◆ **THE TASK**
Keep every line of the data below that has the string "register" and present those lines.

◆ **RECORDS SUPPLIED**
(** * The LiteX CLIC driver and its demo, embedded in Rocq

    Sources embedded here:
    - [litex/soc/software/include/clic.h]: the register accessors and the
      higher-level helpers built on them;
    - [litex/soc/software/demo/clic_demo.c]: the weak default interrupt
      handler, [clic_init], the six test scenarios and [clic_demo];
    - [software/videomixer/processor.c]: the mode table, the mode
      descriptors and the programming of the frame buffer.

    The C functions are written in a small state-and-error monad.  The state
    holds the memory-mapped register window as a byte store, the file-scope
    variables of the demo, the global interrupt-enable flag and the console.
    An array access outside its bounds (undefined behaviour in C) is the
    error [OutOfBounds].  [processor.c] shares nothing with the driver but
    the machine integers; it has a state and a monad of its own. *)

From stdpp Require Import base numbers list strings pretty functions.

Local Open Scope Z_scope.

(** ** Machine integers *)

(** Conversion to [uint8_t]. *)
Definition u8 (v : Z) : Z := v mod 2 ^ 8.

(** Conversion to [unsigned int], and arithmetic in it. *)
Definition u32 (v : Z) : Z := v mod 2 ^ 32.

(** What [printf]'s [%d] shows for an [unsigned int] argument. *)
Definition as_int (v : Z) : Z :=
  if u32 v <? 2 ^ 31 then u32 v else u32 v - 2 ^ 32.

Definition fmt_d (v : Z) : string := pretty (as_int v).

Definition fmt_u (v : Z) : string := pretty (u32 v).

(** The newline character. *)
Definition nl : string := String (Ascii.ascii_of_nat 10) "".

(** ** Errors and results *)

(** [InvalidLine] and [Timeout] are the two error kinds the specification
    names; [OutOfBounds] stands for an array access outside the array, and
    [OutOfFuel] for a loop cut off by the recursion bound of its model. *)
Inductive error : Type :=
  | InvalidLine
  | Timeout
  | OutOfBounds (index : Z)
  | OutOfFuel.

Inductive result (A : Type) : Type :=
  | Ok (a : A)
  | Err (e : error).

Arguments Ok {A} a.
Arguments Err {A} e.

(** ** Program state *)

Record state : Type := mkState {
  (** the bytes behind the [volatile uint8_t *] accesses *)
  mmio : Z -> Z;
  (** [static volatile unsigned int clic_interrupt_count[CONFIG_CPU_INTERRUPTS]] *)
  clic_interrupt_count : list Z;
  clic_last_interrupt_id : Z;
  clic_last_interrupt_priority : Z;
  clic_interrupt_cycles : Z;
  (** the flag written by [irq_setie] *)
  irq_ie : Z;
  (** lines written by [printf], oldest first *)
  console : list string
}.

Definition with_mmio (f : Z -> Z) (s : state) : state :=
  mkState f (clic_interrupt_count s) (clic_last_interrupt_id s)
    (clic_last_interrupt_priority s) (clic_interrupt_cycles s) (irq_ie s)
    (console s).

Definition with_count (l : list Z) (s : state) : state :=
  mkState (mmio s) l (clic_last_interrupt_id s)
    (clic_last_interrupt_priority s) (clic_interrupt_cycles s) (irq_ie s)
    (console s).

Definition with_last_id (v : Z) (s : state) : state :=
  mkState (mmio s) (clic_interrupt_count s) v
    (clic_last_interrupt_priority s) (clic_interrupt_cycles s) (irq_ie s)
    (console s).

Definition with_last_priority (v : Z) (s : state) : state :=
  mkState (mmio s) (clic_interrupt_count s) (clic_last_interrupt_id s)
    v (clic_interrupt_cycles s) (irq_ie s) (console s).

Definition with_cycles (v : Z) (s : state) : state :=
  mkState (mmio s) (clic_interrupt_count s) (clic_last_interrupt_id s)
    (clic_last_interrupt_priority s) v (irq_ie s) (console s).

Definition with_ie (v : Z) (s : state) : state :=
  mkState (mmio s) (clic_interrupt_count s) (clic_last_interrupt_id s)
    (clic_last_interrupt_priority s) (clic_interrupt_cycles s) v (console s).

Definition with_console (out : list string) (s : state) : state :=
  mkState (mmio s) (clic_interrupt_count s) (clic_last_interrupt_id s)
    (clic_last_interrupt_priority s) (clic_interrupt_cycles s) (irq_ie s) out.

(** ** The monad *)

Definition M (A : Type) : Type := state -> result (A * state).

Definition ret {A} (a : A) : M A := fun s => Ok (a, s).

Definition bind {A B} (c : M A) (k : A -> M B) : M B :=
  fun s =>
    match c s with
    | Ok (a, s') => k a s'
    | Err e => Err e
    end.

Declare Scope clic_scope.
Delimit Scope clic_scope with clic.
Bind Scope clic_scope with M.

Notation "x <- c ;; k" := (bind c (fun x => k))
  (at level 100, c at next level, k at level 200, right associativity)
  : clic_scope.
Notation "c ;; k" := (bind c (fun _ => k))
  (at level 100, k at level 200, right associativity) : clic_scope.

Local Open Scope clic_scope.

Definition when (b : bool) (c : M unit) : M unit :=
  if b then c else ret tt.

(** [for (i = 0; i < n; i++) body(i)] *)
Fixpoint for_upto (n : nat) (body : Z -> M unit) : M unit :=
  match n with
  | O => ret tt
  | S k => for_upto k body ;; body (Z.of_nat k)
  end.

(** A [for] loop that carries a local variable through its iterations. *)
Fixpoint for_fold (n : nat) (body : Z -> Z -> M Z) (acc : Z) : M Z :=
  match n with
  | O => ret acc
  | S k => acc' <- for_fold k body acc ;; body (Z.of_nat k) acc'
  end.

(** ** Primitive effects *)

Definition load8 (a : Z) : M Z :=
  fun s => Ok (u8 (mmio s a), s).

◆ **RESULT**
    - [litex/soc/software/include/clic.h]: the register accessors and the
    holds the memory-mapped register window as a byte store, the file-scope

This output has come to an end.